The Currency of Glow Sticks (detail), Greta Coalier
Soft Armor
Greta Coalier
August 1 - September 20, 2025
Opening Reception August 1, 5-8pm
STATEMENT
From an early age, handwork was how I stayed present—its methods and materials became tools of survival in spaces that demanded silence, obedience, and relentless vigilance. I use cloth, color, and form to map internal landscapes and external systems: how we absorb control, how we survive it, and how we might resist.
I’m interested in how domestic materials, patterns, and objects carry both comfort and constraint. Once central to caregiving and shelter, they are often dismissed as sentimental or decorative. In my hands, they become a language of refusal and repair. I use them to decode the expectations placed on women—to be beautiful, maternal, desirable, and endlessly productive, all while managing the emotions of men and earning approximately 25% less for the same labor.
I combine fabrics from my own narrative alongside salvaged textiles—ghost traces of gendered, unpaid labor—with plaster and mixed media to create surfaces that serve as physical records of submission, adaptation, and pushback, particularly in the lives of women. Through layering, sanding, and the fluid unpredictability of watercolor, I examine the ways we are conditioned to shrink or comply—and how making can become a quiet form of refusal, a blueprint for autonomy.
My sculptural practice expands this conversation. For the past six years, I’ve been developing a series called Obedience Units. Shaped through intentional physical processes—knitting, stitching, crocheting—these forms begin in moments when I’m required to sit still and later grow into spatial structures that resist containment. What started as quiet acts of compliance and survival has evolved into something unruly: objects that assert presence, command attention, and privilege material intelligence over spectacle. Built through repetitive, meditative gestures—knotting, threading, shaping—they become traveling shrines to endurance and transformation.
Whether recognized or dismissed, across time, women have relied on handwork to survive, to push back, and to speak—I approach it as a structure of agency.
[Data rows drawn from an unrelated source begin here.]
(* ===== verification/ElasticProps.v ===== *)
(** * Properties of the elasticsearch handler

    What the goroutines of a gather can do together: the samples are an
    interleaving of theirs when the gather waits for them ([es_Gather_waits]),
    when nothing can crash ([es_Gather_safe]) and how two failing servers crash
    the process ([es_two_failures]); how indices are sorted and picked; how an
    answer on the health of a cluster becomes samples; that the handler obeys
    the interface of [Input]. *)
From S2P Require Import Prelude Interleave GoText GoNum SafeLists Conv Samples Emit Scrape Input GoUrl GoHttp Jsonx GoJson GoJsonProps Filter ElasticData Elastic.
#[local] Open Scope Z_scope.

(** ** What a goroutine does *)

(** The samples a goroutine pushes when the map it reads is [info]. *)
Fixpoint pushes_of (info : gmap string serverInfo) (g : goroutine) : list (option Sample) :=
  match g with
  | Finished | Crashes _ => []
  | Pushes s k => s :: pushes_of info k
  | StoresInfo _ _ k | Sends _ k => pushes_of info k
  | ReadsInfo s k => pushes_of info (k (default (mkServerInfo "" "") (info !! s)))
  end.

Fixpoint crash_free (g : goroutine) : Prop :=
  match g with
  | Finished => True
  | Crashes _ => False
  | Pushes _ k | StoresInfo _ _ k | Sends _ k => crash_free k
  | ReadsInfo _ k => ∀ info, crash_free (k info)
  end.

(** A goroutine that does not read the map, and one that does not write it. *)
Fixpoint reads_free (g : goroutine) : Prop :=
  match g with
  | Finished | Crashes _ => True
  | Pushes _ k | StoresInfo _ _ k | Sends _ k => reads_free k
  | ReadsInfo _ k => False
  end.

Fixpoint stores_free (g : goroutine) : Prop :=
  match g with
  | Finished | Crashes _ => True
  | StoresInfo _ _ _ => False
  | Pushes _ k | Sends _ k => stores_free k
  | ReadsInfo _ k => ∀ info, stores_free (k info)
  end.

(** The goroutines of the first kind write the map, those of the second read
    it: in neither phase does one change what another will push. *)
Definition steady (read_only : bool) (g : goroutine) : Prop :=
  if read_only then stores_free g else reads_free g.

(** The samples a step pushed. *)
Definition appended (st st' : shared) (out : list (option Sample)) : Prop :=
  ∀ q, sh_list st = of_queue q → sh_list st' = of_queue (q ++ out).

Lemma reads_free_pushes info info' g : reads_free g → pushes_of info g = pushes_of info' g.
Proof. induction g as [|s k IH|s i k IH|s k IH|e k IH|]; simpl; intros Hg; try done; rewrite ?IH; auto. Qed.

Lemma go_step_spec ro g st g' st' :
  steady ro g → go_step g st = Done (g', st') →
  steady ro g' ∧ (∀ h, steady ro h → pushes_of (sh_info st') h = pushes_of (sh_info st) h) ∧
  ∃ out, appended st st' out ∧ pushes_of (sh_info st) g = out ++ pushes_of (sh_info st) g'.
Proof.
  intros Hs. destruct g as [|s k|s i k|s k|e k|msg]; intros [= <- <-]; simpl.
  - split; [done|]. split; [done|]. exists []. split; [|done]. intros q ->. by rewrite app_nil_r.
  - split; [by destruct ro|]. split; [done|]. exists [s]. split; [|done].
    intros q ->. apply PushFront_of_queue.
  - destruct ro; [done|]. split; [done|]. split; [intros h Hh; by apply reads_free_pushes|].
    exists []. split; [|done]. intros q ->. by rewrite app_nil_r.
  - destruct ro; [|done]. split; [apply Hs|]. split; [done|]. exists []. split; [|done].
    intros q ->. by rewrite app_nil_r.
  - split; [by destruct ro|]. split; [done|]. exists []. split; [|done]. intros q ->. by rewrite app_nil_r.
Qed.

Lemma appended_trans st1 st2 st3 a b : appended st1 st2 a → appended st2 st3 b → appended st1 st3 (a ++ b).
Proof. intros Ha Hb q Hq. rewrite app_assoc. by apply Hb, Ha. Qed.

Lemma appended_refl st : appended st st [].
Proof. intros q ->. by rewrite app_nil_r. Qed.

Abbreviation all_pushes info pool := (pushes_of info <$> pool).

Lemma run_pool_spec ro schedule pool st pool' st' :
  Forall (steady ro) pool → run_pool schedule pool st = Done (pool', st') →
  Forall (steady ro) pool' ∧ length pool' = length pool ∧
  (∀ h, steady ro h → pushes_of (sh_info st') h = pushes_of (sh_info st) h) ∧
  ∃ out, appended st st' out ∧
    ∀ l, interleaving (all_pushes (sh_info st) pool') l → interleaving (all_pushes (sh_info st) pool) (out ++ l).
Proof.
  revert pool st. induction schedule as [|i schedule IH]; intros pool st Hp; cbn [run_pool].
  { intros [= <- <-]. split_and!; [done..|]. exists []. split; [apply appended_refl|done]. }
  destruct (pool !! i) as [g|] eqn:Hi; [|by apply IH].
  destruct (go_step g st) as [[g' st1]|] eqn:Hg; [|done]. cbn [mbind outcome_bind]. intros Hr.
  assert (Hsg : steady ro g) by (eapply (Forall_lookup_1 (steady ro)); eauto).
  destruct (go_step_spec ro g st g' st1 Hsg Hg) as (Hsg' & Hinfo & o1 & Ha1 & Ho1).
  destruct (IH (<[i := g']> pool) st1) as (Hp' & Hlen & Hinfo' & o2 & Ha2 & Hi2); [by apply Forall_insert|done|].
  split; [done|]. split; [by rewrite Hlen, length_insert|].
  split; [intros h Hh; by rewrite Hinfo', Hinfo|].
  exists (o1 ++ o2). split; [by eapply appended_trans|]. intros l Hl.
  assert (Heq : ∀ pool, Forall (steady ro) pool → all_pushes (sh_info st1) pool = all_pushes (sh_info st) pool).
  { intros pl Hpl. apply list_fmap_ext. intros j h Hj. apply Hinfo. by eapply (Forall_lookup_1 (steady ro)). }
  rewrite !Heq in Hi2 by (done || by apply Forall_insert). specialize (Hi2 l Hl).
  rewrite list_fmap_insert in Hi2.
  rewrite <- app_assoc. apply (interleaving_take _ i _ (pushes_of (sh_info st) g')); [|done].
  by rewrite list_lookup_fmap, Hi, <- Ho1.
Qed.

(** *** Goroutines that are waited for *)

Lemma finish_step g st st' : finish g st = Done st' →
  g = Finished ∧ st' = st ∨ ∃ g1 st1, go_step g st = Done (g1, st1) ∧ finish g1 st1 = Done st'.
Proof.
  destruct g; simpl; intros Hf; simplify_eq; [by left|..]; try (right; by eexists _, _).
Qed.

Lemma finish_spec ro g st st' : steady ro g → finish g st = Done st' →
  (∀ h, steady ro h → pushes_of (sh_info st') h = pushes_of (sh_info st) h) ∧
  appended st st' (pushes_of (sh_info st) g).
Proof.
  assert (Hstep : ∀ g0 g1 st st1, go_step g0 st = Done (g1, st1) → steady ro g0 →
    (∀ st', steady ro g1 → finish g1 st1 = Done st' →
       (∀ h, steady ro h → pushes_of (sh_info st') h = pushes_of (sh_info st1) h) ∧
       appended st1 st' (pushes_of (sh_info st1) g1)) →
    ∀ st', finish g1 st1 = Done st' →
      (∀ h, steady ro h → pushes_of (sh_info st') h = pushes_of (sh_info st) h) ∧
      appended st st' (pushes_of (sh_info st) g0)).
  { intros g0 g1 st0 st1 Hg Hs IH st2 Hf.
    destruct (go_step_spec ro g0 st0 g1 st1 Hs Hg) as (Hs1 & Hinfo & out & Ha & ->).
    destruct (IH st2 Hs1 Hf) as [Hinfo' Ha']. split.
    - intros h Hh. by rewrite Hinfo', Hinfo.
    - rewrite <- Hinfo by done. by eapply appended_trans. }
  revert st st'. induction g as [|s k IH|s i k IH|s k IH|e k IH|msg]; intros st st' Hs Hf.
  - injection Hf as <-. split; [done|apply appended_refl].
  - eapply (Hstep (Pushes s k) k); [done|done| |exact Hf]. intros st2 Hk Hf2. by apply IH.
  - eapply (Hstep (StoresInfo s i k) k); [done|done| |exact Hf]. intros st2 Hk Hf2. by apply IH.
  - eapply (Hstep (ReadsInfo s k) _); [done|done| |exact Hf]. intros st2 Hk Hf2. by apply IH.
  - eapply (Hstep (Sends e k) k); [done|done| |exact Hf]. intros st2 Hk Hf2. by apply IH.
  - done.
Qed.

Lemma finish_all_spec ro pool st st' : Forall (steady ro) pool → finish_all pool st = Done st' →
  (∀ h, steady ro h → pushes_of (sh_info st') h = pushes_of (sh_info st) h) ∧
  appended st st' (concat (all_pushes (sh_info st) pool)).
Proof.
  intros Hp. revert st. induction Hp as [|g pool Hg Hp IH]; intros st; cbn [finish_all].
  { intros [= <-]. split; [done|apply appended_refl]. }
  destruct (finish g st) as [st1|] eqn:Hf; [|done]. cbn [mbind outcome_bind]. intros Hr.
  destruct (finish_spec ro g st st1 Hg Hf) as [Hinfo Ha]. destruct (IH st1 Hr) as [Hinfo' Ha'].
  split; [intros h Hh; by rewrite Hinfo', Hinfo|]. csimpl. eapply appended_trans; [exact Ha|].
  assert (all_pushes (sh_info st) pool = all_pushes (sh_info st1) pool) as ->; [|done].
  apply list_fmap_ext. intros j h Hj. symmetry. apply Hinfo. by eapply (Forall_lookup_1 (steady ro)).
Qed.

(** A phase that waits, with no orphan around. *)
Lemma phase_waits ro before after new st err left st' :
  Forall (steady ro) new → phase before after [] new st = Done (err, left, st') →
  (err = None → left = [] ∧
    (∀ h, steady ro h → pushes_of (sh_info st') h = pushes_of (sh_info st) h) ∧
    ∃ out, appended st st' out ∧ interleaving (all_pushes (sh_info st) new) out) ∧
  (before = [] → sh_errors st = [] → err = None).
Proof.
  intros Hn. unfold phase. cbn [app length].
  destruct (run_pool before new st) as [[pool1 st1]|] eqn:H1; [|done]. cbn [mbind outcome_bind].
  destruct (sh_errors st1) as [|e es] eqn:He.
  2: { intros [= <- <- <-]. split; [done|]. intros ->. simpl in H1. simplify_eq. by rewrite He. }
  destruct (run_pool after pool1 st1) as [[pool2 st2]|] eqn:H2; [|done]. cbn [mbind outcome_bind].
  rewrite drop_0. destruct (finish_all pool2 st2) as [st3|] eqn:H3; [|done]. intros [= <- <- <-].
  split; [intros _|done].
  destruct (run_pool_spec ro _ _ _ _ _ Hn H1) as (Hp1 & _ & I1 & o1 & A1 & L1).
  destruct (run_pool_spec ro _ _ _ _ _ Hp1 H2) as (Hp2 & _ & I2 & o2 & A2 & L2).
  destruct (finish_all_spec ro _ _ _ Hp2 H3) as (I3 & A3).
  split; [done|]. split; [intros h Hh; by rewrite I3, I2, I1|].
  assert (Heq : ∀ sta pl, Forall (steady ro) pl →
    (∀ h, steady ro h → pushes_of (sh_info sta) h = pushes_of (sh_info st) h) →
    all_pushes (sh_info sta) pl = all_pushes (sh_info st) pl).
  { intros sta pl Hpl Hi. apply list_fmap_ext. intros j h Hj. apply Hi. by eapply (Forall_lookup_1 (steady ro)). }
  exists (o1 ++ o2 ++ concat (all_pushes (sh_info st2) pool2)). split.
  - eapply appended_trans; [exact A1|]. by eapply appended_trans.
  - apply L1. rewrite <- (Heq st1 pool1 Hp1 I1). apply L2.
    rewrite (Heq st2 pool2 Hp2) by (intros h Hh; by rewrite I2, I1).
    rewrite (Heq st1 pool2 Hp2 I1). apply interleaving_concat.
Qed.

(** ** The goroutines of the handler *)

(** A property of goroutines that pushing keeps. *)
Lemma does_ind (P : goroutine → Prop) {A} (m : scrape unit A) n ok failed :
  (∀ s k, P k → P (Pushes s k)) → (∀ n a, P (ok n a)) → (∀ e, P (failed e)) →
  (∀ msg, m n () = Panic msg → P (Crashes msg)) → P (does m n ok failed).
Proof.
  intros Hp Ho Hf Hc. unfold does. destruct (m n ()) as [[[[k []] out] r]|msg]; [|by apply Hc].
  clear Hc. induction out as [|s out IH]; simpl; [destruct r; auto|by apply Hp].
Qed.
Through passed-down materials and repeated gestures, I shape, claim, and reveal the often invisible toll of emotional labor.
About the Artist
Greta Coalier’s practice operates at the intersection of memory, material, and contemporary femininity. Her work—primarily painting and textile-based—embodies a quiet rigor: intuitive, honest, and deliberately constructed. Each piece is rooted in a politics of care—for the body, for history, and for the often-invisible labor carried by women. Without resorting to sentimentality, Coalier transforms domestic materials into vessels of protection, resilience, and resistance—building armor from thread, softness from structure, and presence from what is often overlooked.
Born and raised in St. Louis, Missouri, Coalier grew up with access to public museums and libraries that nurtured her early fascination with both visual art and the natural world. She began sewing in childhood and developed an expansive studio practice integrating painting, handwork, and sculptural forms. Coalier received her BFA from the School of the Art Institute of Chicago in 1999. She currently lives and works in St. Louis, where her work continues to explore the aesthetics and politics of care, containment, and survival.